Competitive Edge Lakeland operates as a classic relationship‑driven regional bank with deep roots in Indiana. Its long local history, strong market share in key counties, and focus on personalized service create a loyalty base that is hard for larger, more transactional banks to replicate. Commercial lending, especially to local businesses, agriculture, and real estate, appears to be a core strength. Management emphasizes efficiency and organic growth rather than big acquisitions, which has historically translated into strong profitability metrics. The main strategic risk is concentration: the franchise is heavily tied to Indiana’s economy and to a relationship model that must continually prove its value as more banking activity moves online. Still, within its chosen footprint, LKFN looks like a well‑entrenched competitor with a clear identity.


Innovation and R&D

Innovation and R&D For a community‑oriented bank, Lakeland is leaning meaningfully into technology. Its unified digital platform for consumers and businesses, built with a modern fintech partner, brings together banking, payments, budgeting tools, and small‑business services under one roof. The newer digital investing offering broadens its reach into wealth and self‑directed investing without requiring large account sizes. The planned Innovation and Technology Center and ongoing partnerships with major fintech providers show that technology is not a side project but a core strategic focus. The key execution challenge is balance: using digital tools to enhance its relationship bankers and customer experience, rather than replacing the human touch that is central to its brand.

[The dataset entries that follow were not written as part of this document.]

Lemma mpz_gcd_ui_spec N s g u z v :
  holds N s → opt_in g N → N !! u = Some (Some z) → limb v →
  wp never (mpz_gcd_ui g u v) (λ w s', w = (if v =? 0 then 0 else Z.gcd z v) ∧ holds (opt_set g (Z.gcd z v) N) s') s.
Proof.
  intros H Hg Hu Hv. unfold limb in Hv. unfold mpz_gcd_ui. destruct (Z.eqb_spec v 0) as [->|Hv0].
  { apply wp_bind. eapply wp_mono; [apply (wp_if_ptr N s g _ (Z.gcd z 0) H); intros p ->; rewrite Z.gcd_0_r; by apply (mpz_abs_spec N s p u)|]. intros [] s1 H1. by eapply wp_run. }
  eapply wp_size; [exact (holds_sizes _ _ H)|done|]. cbv zeta. rewrite zsize_abs. apply wp_bind. eapply (wp_mono _ _ (λ w s', w = Z.gcd z v ∧ holds N s')).
  { destruct (Z.eqb_spec (zlimbs z) 0) as [E|E]; cbn [negb].
    - assert (z = 0) as -> by (destruct (Z.eq_dec z 0) as [|Hz]; [done|pose proof (zlimbs_pos z Hz); lia]). eapply wp_run; [done|]. by rewrite Z.gcd_0_l, Z.abs_eq by lia.
    - assert (z ≠ 0) as Hz by (by intros ->). apply (divide_word_at N u z v Hu Hz ltac:(lia) None None s _ _ H I). intros s1 H1. simpl in H1.
      pose proof (Z.mod_pos_bound (Z.abs z) v ltac:(lia)). eapply wp_run; [unfold lift; by rewrite mpn_gcd_11_spec by (unfold limb; lia)|]. by rewrite gcd_mod_abs by lia. }
  intros w s1 [-> H1]. apply wp_bind. eapply wp_mono; [apply (wp_if_ptr N s1 g _ (Z.gcd z v) H1); intros p ->; apply (mpz_set_ui_spec N s1 p _ H1 Hg)|].
  - pose proof (Z.gcd_nonneg z v). assert (Z.gcd z v ≤ v) by (apply Z.divide_pos_le; [lia|apply Z.gcd_divide_r]). unfold limb. lia.
  - intros [] s2 H2. by eapply wp_run.
Qed.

How well it integrates advanced payments, analytics, and online features while keeping customers feeling known and supported will be an important watch point.


Summary

Lakeland Financial comes across as a steady, well‑run regional bank: revenues have trended upward, profits are solid though off their recent peak, and the balance sheet looks conservative with strong capital and low reliance on debt. Cash generation is reliable and comfortably supports the bank’s ongoing investments. Its edge lies in a long‑standing, relationship‑centric model in Indiana, strong ties to local businesses, and disciplined operations that have historically produced above‑average efficiency. At the same time, the bank is proactively investing in digital platforms, wealth offerings, and a new technology hub, signaling an intent to stay relevant as banking habits evolve. Key opportunities include deepening its presence in growing local markets, cross‑selling treasury and wealth services to existing clients, and expanding digital capabilities. Key risks revolve around geographic concentration, the credit and interest‑rate cycle, and the need to execute its tech strategy without eroding the personal service that underpins its franchise. This assessment is based only on the summarized figures and qualitative description provided, so a full view would require more detailed credit, regulatory, and competitive data.